> REQUIRED ACTION
Every line that holds the word "nothing" needs to be copied from the data below.

> EXTRACTED DATA
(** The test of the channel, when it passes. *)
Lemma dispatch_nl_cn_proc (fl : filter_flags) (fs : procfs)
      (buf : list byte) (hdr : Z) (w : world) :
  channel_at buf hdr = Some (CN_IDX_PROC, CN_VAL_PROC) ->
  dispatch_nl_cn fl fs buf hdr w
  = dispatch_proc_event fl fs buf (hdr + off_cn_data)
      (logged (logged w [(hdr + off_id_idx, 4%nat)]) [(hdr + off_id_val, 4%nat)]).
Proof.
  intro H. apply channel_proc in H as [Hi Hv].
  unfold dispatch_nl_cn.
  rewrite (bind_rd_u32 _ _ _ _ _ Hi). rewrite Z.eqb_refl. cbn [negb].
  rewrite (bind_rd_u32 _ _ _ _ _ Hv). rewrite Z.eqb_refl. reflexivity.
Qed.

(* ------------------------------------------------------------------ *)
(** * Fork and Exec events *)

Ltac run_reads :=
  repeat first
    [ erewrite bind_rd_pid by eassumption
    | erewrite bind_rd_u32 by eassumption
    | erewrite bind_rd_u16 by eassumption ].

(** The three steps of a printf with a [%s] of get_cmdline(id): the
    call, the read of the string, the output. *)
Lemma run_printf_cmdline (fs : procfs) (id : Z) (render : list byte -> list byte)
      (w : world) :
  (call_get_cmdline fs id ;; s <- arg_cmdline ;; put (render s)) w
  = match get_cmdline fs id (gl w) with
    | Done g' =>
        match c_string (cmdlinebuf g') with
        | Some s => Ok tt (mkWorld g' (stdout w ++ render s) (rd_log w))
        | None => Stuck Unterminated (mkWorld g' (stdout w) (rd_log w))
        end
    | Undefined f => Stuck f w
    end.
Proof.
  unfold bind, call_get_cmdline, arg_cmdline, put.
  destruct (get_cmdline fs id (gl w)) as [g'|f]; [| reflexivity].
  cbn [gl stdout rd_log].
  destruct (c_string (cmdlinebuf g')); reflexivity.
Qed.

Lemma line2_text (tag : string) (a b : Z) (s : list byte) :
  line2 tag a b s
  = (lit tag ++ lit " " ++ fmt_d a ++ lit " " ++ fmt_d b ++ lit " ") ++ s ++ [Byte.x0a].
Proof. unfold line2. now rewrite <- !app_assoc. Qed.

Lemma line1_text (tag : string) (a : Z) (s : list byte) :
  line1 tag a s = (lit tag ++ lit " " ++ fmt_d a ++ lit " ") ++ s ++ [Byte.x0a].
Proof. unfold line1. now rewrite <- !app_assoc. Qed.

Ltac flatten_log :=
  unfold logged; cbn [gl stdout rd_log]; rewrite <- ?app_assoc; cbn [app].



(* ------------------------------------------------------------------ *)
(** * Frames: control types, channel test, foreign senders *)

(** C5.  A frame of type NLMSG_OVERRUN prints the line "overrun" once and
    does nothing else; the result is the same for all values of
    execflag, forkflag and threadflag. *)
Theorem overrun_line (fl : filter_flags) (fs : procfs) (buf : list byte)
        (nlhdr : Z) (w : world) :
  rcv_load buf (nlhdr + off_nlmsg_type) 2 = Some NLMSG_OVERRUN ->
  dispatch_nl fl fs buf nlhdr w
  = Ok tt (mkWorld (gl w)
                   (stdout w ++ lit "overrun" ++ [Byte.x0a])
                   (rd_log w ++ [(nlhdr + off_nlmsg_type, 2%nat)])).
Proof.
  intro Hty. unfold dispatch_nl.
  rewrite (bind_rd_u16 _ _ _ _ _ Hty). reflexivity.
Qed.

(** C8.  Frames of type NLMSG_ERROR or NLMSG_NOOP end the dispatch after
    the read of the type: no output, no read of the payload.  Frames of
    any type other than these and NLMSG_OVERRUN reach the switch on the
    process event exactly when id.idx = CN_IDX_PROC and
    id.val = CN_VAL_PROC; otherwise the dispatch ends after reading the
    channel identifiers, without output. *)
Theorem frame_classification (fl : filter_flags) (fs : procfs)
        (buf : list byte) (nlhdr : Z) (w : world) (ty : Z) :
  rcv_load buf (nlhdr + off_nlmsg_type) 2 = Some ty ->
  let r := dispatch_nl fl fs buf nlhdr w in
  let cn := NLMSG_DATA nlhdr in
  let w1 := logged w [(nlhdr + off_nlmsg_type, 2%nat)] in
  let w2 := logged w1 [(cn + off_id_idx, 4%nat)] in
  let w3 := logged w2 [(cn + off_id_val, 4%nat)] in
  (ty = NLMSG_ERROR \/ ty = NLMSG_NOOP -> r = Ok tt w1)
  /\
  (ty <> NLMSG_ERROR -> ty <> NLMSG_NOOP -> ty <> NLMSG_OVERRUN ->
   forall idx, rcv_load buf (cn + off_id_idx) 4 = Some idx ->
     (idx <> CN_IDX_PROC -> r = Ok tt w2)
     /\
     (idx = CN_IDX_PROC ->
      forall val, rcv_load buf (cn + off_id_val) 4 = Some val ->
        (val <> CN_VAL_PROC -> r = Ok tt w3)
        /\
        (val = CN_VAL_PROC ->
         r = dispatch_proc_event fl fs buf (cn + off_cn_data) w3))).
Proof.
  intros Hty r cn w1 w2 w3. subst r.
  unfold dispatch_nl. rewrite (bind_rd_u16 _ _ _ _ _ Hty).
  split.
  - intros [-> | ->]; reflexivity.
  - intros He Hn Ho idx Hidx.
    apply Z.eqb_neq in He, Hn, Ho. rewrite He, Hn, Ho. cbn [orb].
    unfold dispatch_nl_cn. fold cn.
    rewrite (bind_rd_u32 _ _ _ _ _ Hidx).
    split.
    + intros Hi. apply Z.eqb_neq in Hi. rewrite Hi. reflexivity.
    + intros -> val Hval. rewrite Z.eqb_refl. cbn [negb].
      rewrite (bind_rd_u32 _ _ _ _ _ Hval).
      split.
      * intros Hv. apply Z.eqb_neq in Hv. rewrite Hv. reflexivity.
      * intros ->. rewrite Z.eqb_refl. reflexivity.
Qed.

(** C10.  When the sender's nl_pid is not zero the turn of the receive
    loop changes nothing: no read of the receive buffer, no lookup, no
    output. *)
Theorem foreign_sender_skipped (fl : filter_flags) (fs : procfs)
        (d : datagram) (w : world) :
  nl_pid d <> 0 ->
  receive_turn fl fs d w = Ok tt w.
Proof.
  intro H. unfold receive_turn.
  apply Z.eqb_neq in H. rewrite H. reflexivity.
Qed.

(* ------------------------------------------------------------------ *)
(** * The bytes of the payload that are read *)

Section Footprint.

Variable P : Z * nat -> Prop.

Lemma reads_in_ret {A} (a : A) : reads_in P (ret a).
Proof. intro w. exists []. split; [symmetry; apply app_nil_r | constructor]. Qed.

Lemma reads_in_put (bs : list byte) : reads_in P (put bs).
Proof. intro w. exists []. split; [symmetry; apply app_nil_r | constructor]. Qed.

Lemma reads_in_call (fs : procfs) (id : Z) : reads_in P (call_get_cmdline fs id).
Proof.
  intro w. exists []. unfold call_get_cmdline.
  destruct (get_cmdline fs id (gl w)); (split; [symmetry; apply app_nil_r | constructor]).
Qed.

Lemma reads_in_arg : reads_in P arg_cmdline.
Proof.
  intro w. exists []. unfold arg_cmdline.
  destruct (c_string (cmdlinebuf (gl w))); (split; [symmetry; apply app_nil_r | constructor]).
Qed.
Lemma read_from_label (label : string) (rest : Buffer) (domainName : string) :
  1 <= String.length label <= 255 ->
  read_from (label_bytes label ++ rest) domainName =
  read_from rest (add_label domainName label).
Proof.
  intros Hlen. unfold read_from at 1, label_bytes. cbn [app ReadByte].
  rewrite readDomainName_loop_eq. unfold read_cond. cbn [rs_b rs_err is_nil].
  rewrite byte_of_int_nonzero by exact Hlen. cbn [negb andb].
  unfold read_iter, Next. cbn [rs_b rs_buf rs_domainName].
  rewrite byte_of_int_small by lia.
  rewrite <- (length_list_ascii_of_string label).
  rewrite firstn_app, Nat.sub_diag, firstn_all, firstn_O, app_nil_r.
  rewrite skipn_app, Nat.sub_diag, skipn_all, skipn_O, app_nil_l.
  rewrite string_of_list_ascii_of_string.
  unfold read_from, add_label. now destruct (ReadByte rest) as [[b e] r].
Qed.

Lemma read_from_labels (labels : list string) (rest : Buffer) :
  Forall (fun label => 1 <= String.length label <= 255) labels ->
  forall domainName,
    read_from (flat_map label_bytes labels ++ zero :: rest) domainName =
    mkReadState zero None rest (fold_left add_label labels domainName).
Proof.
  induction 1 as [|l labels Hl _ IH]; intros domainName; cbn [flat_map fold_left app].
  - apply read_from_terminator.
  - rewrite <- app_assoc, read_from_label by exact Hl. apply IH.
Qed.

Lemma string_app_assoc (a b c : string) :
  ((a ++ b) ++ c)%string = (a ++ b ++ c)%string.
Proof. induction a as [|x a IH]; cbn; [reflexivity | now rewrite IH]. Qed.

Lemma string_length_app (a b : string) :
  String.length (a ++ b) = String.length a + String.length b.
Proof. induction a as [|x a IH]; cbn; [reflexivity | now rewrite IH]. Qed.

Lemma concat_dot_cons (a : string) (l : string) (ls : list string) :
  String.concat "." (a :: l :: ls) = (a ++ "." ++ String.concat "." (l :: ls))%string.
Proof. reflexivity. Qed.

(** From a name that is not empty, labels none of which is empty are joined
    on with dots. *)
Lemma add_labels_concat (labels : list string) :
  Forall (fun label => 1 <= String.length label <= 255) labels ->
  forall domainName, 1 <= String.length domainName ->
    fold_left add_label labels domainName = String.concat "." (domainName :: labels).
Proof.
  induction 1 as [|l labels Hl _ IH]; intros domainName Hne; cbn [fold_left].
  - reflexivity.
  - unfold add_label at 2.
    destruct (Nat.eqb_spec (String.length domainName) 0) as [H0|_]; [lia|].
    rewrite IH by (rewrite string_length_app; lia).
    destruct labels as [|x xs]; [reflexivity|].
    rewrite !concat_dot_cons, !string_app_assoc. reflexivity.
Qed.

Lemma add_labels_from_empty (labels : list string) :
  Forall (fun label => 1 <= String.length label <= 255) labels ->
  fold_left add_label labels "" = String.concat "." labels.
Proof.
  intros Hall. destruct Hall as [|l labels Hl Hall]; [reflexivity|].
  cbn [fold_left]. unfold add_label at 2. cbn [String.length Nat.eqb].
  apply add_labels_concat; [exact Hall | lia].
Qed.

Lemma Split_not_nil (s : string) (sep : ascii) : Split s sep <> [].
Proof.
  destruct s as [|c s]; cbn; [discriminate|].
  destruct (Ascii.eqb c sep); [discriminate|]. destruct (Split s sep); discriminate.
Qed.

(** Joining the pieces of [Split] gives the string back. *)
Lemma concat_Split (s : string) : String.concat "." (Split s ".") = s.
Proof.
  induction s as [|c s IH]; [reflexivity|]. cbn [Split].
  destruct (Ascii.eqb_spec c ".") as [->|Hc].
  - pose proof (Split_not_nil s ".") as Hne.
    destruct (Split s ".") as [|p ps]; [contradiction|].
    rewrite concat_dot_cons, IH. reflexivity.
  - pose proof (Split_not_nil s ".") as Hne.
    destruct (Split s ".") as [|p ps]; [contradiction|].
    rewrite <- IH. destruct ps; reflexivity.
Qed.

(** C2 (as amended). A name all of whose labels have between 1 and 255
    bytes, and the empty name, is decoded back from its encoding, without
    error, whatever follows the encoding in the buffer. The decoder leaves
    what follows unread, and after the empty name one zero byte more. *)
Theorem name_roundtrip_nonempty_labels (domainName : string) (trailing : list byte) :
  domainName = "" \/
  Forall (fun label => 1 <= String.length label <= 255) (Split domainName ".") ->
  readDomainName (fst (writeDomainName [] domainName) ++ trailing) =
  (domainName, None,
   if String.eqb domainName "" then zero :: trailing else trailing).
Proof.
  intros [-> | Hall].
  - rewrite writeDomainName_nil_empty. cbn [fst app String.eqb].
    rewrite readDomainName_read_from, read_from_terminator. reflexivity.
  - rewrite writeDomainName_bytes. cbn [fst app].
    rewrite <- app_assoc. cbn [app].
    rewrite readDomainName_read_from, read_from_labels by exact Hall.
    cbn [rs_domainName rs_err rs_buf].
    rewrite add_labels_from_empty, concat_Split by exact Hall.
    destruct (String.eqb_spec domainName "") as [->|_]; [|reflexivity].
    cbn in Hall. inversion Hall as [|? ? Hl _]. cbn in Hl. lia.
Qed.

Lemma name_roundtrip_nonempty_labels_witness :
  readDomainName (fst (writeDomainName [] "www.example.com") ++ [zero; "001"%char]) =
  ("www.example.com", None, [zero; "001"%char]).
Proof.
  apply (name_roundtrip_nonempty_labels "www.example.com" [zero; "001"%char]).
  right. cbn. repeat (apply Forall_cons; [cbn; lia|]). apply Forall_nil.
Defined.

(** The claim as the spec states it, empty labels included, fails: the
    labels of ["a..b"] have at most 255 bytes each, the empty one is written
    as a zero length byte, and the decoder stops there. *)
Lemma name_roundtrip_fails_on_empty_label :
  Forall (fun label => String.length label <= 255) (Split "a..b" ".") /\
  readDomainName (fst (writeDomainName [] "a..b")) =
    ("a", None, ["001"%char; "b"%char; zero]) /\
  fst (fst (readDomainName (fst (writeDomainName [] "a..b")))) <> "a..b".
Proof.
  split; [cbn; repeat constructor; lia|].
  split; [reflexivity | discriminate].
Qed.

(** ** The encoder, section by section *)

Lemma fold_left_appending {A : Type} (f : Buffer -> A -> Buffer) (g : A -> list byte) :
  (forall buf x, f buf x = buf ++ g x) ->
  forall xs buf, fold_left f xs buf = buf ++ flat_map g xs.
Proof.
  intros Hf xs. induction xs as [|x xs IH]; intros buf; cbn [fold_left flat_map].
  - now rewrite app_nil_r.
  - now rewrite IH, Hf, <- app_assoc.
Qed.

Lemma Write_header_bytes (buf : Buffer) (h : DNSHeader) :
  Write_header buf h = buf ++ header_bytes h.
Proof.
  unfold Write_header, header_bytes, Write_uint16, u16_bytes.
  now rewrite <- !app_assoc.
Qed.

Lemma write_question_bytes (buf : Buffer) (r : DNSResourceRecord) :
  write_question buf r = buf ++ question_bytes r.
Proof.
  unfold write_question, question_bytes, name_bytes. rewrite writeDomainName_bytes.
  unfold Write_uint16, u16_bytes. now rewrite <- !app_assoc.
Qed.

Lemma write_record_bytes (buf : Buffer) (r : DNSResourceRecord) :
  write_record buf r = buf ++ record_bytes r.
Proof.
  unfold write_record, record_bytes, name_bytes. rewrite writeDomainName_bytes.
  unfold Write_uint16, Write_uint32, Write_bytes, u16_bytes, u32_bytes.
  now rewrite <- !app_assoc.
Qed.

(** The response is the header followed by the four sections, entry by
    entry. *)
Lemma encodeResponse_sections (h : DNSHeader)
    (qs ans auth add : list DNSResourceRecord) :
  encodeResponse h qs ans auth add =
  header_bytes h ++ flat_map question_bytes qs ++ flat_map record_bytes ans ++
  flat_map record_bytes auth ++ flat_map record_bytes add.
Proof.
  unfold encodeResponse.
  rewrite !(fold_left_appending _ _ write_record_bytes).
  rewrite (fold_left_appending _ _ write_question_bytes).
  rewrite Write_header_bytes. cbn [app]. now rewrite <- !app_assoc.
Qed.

> WRITTEN RESPONSE
    does nothing else; the result is the same for all values of
    loop changes nothing: no read of the receive buffer, no lookup, no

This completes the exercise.